DATA IN THIS EXERCISE ->
Lemma build_answer_join (sentences : list str) :
  build_answer sentences
  = answer_prefix ++ join (lit " ") (map clean_sentence (firstn 5 sentences)).
Proof.
  unfold build_answer. rewrite slice_to_firstn.
  assert (E : firstn (Z.to_nat (norm_index (len sentences) 5)) sentences
              = firstn 5 sentences).
  { unfold norm_index, len. change (5 <? 0) with false. cbv iota.
    destruct (Z_le_gt_dec 5 (Z.of_nat (length sentences))) as [H|H].
    - replace (Z.min 5 (Z.of_nat (length sentences))) with 5 by lia. reflexivity.
    - rewrite (firstn_all2 (n := 5)) by lia. apply firstn_all2. lia. }
  rewrite E. destruct (firstn 5 sentences) as [|s l]; [now rewrite app_nil_r|].
  unfold enumerate. cbn [enumerate_from fold_left fst snd map].
  simpl (0 <? 0). cbv iota.
  rewrite build_answer_tail by lia. rewrite join_cons, map_map.
  now rewrite <- app_assoc.
Qed.

Lemma clean_sentence_period (sentence : str) :
  endswith (clean_sentence sentence) (lit ".") = true.
Proof.
  unfold clean_sentence. destruct (endswith (strip sentence) (lit ".")) eqn:E;
    [assumption|].
  unfold endswith. rewrite rev_app_distr. apply startswith_app.
Qed.

(** A sentence of exactly ten characters with a keyword is not kept, and
    the answer falls back to the first context. *)
Lemma generate_answer_ten_characters_dropped :
  len (lit "revenue 10") = 10
  /\ has_keyword (keywords (lit "What is the revenue")) (lit "revenue 10") = true
  /\ generate_answer (lit "What is the revenue") [lit "revenue 10"]
     = fallback_prefix ++ lit "revenue 10".
Proof. repeat split; vm_compute; reflexivity. Qed.

(** C3 (as the code has it): for a non-empty context list, the kept
    sentences are the sentences of the contexts, split on ". ", that contain
    a query keyword and have more than 10 characters, each at its first
    occurrence and without repeats; when there is one, the answer is the
    prefix followed by the first 5 of them, stripped, each ending with a
    period, one space between them. *)
Theorem generate_answer_kept_sentences (query : str) (contexts : list str) :
  contexts <> [] ->
  let kws := keywords query in
  let kept :=
    dedup_first (filter (fun s => has_keyword kws s && (10 <? len s))
                   (flat_map (fun c => split c (lit ". ")) contexts)) in
  relevant_sentences kws contexts = kept
  /\ NoDup kept
  /\ (kept <> [] ->
      generate_answer query contexts
      = answer_prefix ++ join (lit " ") (map clean_sentence (firstn 5 kept)))
  /\ Forall (fun s => endswith s (lit ".") = true)
       (map clean_sentence (firstn 5 kept)).
Proof.
  intros Hne. cbv zeta.
  pose proof (relevant_sentences_kept (keywords query) contexts) as Hk.
  unfold qualifies in Hk.
  set (kept := dedup_first _) in *.
  split; [exact Hk|]. split; [|split].
  - unfold kept. generalize (filter (fun s => has_keyword (keywords query) s && (10 <? len s))
                     (flat_map (fun c => split c (lit ". ")) contexts)).
    intros l. induction l as [|x l IH]; simpl; constructor.
    + intros Hin. apply filter_In in Hin as [_ Hx].
      assert (str_eqb x x = true) by now apply str_eqb_eq.
      rewrite H in Hx. discriminate.
    + now apply NoDup_filter.
  - intros Hkept. unfold generate_answer.
    destruct contexts as [|first rest]; [contradiction|].
    rewrite Hk. destruct kept as [|s l] eqn:E; [contradiction|].
    apply build_answer_join.
  - apply Forall_forall. intros s Hs. apply in_map_iff in Hs as (x & <- & _).
    apply clean_sentence_period.
Qed.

TASK STATEMENT ->
What you give back should be exactly the lines of the data above from the line with "(firstn 5 kept)))" through the line with "- unfold kept.", both of those included, and nothing more.

TASK OUTPUT ->
      = answer_prefix ++ join (lit " ") (map clean_sentence (firstn 5 kept)))
  /\ Forall (fun s => endswith s (lit ".") = true)
       (map clean_sentence (firstn 5 kept)).
Proof.
  intros Hne. cbv zeta.
  pose proof (relevant_sentences_kept (keywords query) contexts) as Hk.
  unfold qualifies in Hk.
  set (kept := dedup_first _) in *.
  split; [exact Hk|]. split; [|split].
  - unfold kept. generalize (filter (fun s => has_keyword (keywords query) s && (10 <? len s))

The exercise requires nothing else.